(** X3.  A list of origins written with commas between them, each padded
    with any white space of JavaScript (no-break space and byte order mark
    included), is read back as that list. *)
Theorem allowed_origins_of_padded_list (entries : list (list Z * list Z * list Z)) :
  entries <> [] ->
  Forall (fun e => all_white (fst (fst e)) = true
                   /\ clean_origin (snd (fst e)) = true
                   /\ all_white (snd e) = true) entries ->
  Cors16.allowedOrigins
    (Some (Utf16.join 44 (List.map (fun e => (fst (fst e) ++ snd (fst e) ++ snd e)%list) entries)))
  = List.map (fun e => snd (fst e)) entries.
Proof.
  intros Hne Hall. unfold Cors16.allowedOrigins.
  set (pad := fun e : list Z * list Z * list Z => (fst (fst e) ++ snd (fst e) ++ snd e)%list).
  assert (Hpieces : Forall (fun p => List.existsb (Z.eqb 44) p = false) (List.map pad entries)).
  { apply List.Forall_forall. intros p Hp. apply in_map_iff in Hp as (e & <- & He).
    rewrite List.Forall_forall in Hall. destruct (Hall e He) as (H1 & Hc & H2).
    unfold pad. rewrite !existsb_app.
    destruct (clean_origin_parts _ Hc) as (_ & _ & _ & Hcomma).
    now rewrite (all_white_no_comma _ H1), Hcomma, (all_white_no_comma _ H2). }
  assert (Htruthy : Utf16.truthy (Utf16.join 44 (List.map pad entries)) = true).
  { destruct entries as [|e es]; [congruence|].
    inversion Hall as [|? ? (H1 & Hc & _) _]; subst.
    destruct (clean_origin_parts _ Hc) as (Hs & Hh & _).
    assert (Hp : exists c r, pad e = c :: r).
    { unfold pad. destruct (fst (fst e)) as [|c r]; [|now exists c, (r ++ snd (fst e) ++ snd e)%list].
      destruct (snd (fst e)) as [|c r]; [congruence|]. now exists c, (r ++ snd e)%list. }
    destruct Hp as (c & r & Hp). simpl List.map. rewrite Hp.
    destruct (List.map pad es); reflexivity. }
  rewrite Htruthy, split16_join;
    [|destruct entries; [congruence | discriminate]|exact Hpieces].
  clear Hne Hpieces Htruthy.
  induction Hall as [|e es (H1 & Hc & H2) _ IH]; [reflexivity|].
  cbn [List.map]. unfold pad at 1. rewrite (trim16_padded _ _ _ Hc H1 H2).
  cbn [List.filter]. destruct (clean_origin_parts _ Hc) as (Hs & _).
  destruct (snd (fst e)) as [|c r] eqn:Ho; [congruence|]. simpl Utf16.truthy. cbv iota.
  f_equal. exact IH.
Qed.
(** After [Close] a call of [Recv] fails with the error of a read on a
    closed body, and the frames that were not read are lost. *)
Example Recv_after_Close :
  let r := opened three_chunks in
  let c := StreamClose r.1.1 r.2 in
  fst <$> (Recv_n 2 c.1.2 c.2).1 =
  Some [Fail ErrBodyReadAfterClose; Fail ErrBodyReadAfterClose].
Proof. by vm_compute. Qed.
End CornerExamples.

__________________________________________________

:: Work to be completed ::
Copy the data exactly. Leave nothing out.

:: Reply ::
(** X3.  A list of origins written with commas between them, each padded
    with any white space of JavaScript (no-break space and byte order mark
    included), is read back as that list. *)
Theorem allowed_origins_of_padded_list (entries : list (list Z * list Z * list Z)) :
  entries <> [] ->
  Forall (fun e => all_white (fst (fst e)) = true
                   /\ clean_origin (snd (fst e)) = true
                   /\ all_white (snd e) = true) entries ->
  Cors16.allowedOrigins
    (Some (Utf16.join 44 (List.map (fun e => (fst (fst e) ++ snd (fst e) ++ snd e)%list) entries)))
  = List.map (fun e => snd (fst e)) entries.
Proof.
  intros Hne Hall. unfold Cors16.allowedOrigins.
  set (pad := fun e : list Z * list Z * list Z => (fst (fst e) ++ snd (fst e) ++ snd e)%list).
  assert (Hpieces : Forall (fun p => List.existsb (Z.eqb 44) p = false) (List.map pad entries)).
  { apply List.Forall_forall. intros p Hp. apply in_map_iff in Hp as (e & <- & He).
    rewrite List.Forall_forall in Hall. destruct (Hall e He) as (H1 & Hc & H2).
    unfold pad. rewrite !existsb_app.
    destruct (clean_origin_parts _ Hc) as (_ & _ & _ & Hcomma).
    now rewrite (all_white_no_comma _ H1), Hcomma, (all_white_no_comma _ H2). }
  assert (Htruthy : Utf16.truthy (Utf16.join 44 (List.map pad entries)) = true).
  { destruct entries as [|e es]; [congruence|].
    inversion Hall as [|? ? (H1 & Hc & _) _]; subst.
    destruct (clean_origin_parts _ Hc) as (Hs & Hh & _).
    assert (Hp : exists c r, pad e = c :: r).
    { unfold pad. destruct (fst (fst e)) as [|c r]; [|now exists c, (r ++ snd (fst e) ++ snd e)%list].
      destruct (snd (fst e)) as [|c r]; [congruence|]. now exists c, (r ++ snd e)%list. }
    destruct Hp as (c & r & Hp). simpl List.map. rewrite Hp.
    destruct (List.map pad es); reflexivity. }
  rewrite Htruthy, split16_join;
    [|destruct entries; [congruence | discriminate]|exact Hpieces].
  clear Hne Hpieces Htruthy.
  induction Hall as [|e es (H1 & Hc & H2) _ IH]; [reflexivity|].
  cbn [List.map]. unfold pad at 1. rewrite (trim16_padded _ _ _ Hc H1 H2).
  cbn [List.filter]. destruct (clean_origin_parts _ Hc) as (Hs & _).
  destruct (snd (fst e)) as [|c r] eqn:Ho; [congruence|]. simpl Utf16.truthy. cbv iota.
  f_equal. exact IH.
Qed.
(** After [Close] a call of [Recv] fails with the error of a read on a
    closed body, and the frames that were not read are lost. *)
Example Recv_after_Close :
  let r := opened three_chunks in
  let c := StreamClose r.1.1 r.2 in
  fst <$> (Recv_n 2 c.1.2 c.2).1 =
  Some [Fail ErrBodyReadAfterClose; Fail ErrBodyReadAfterClose].
Proof. by vm_compute. Qed.
End CornerExamples.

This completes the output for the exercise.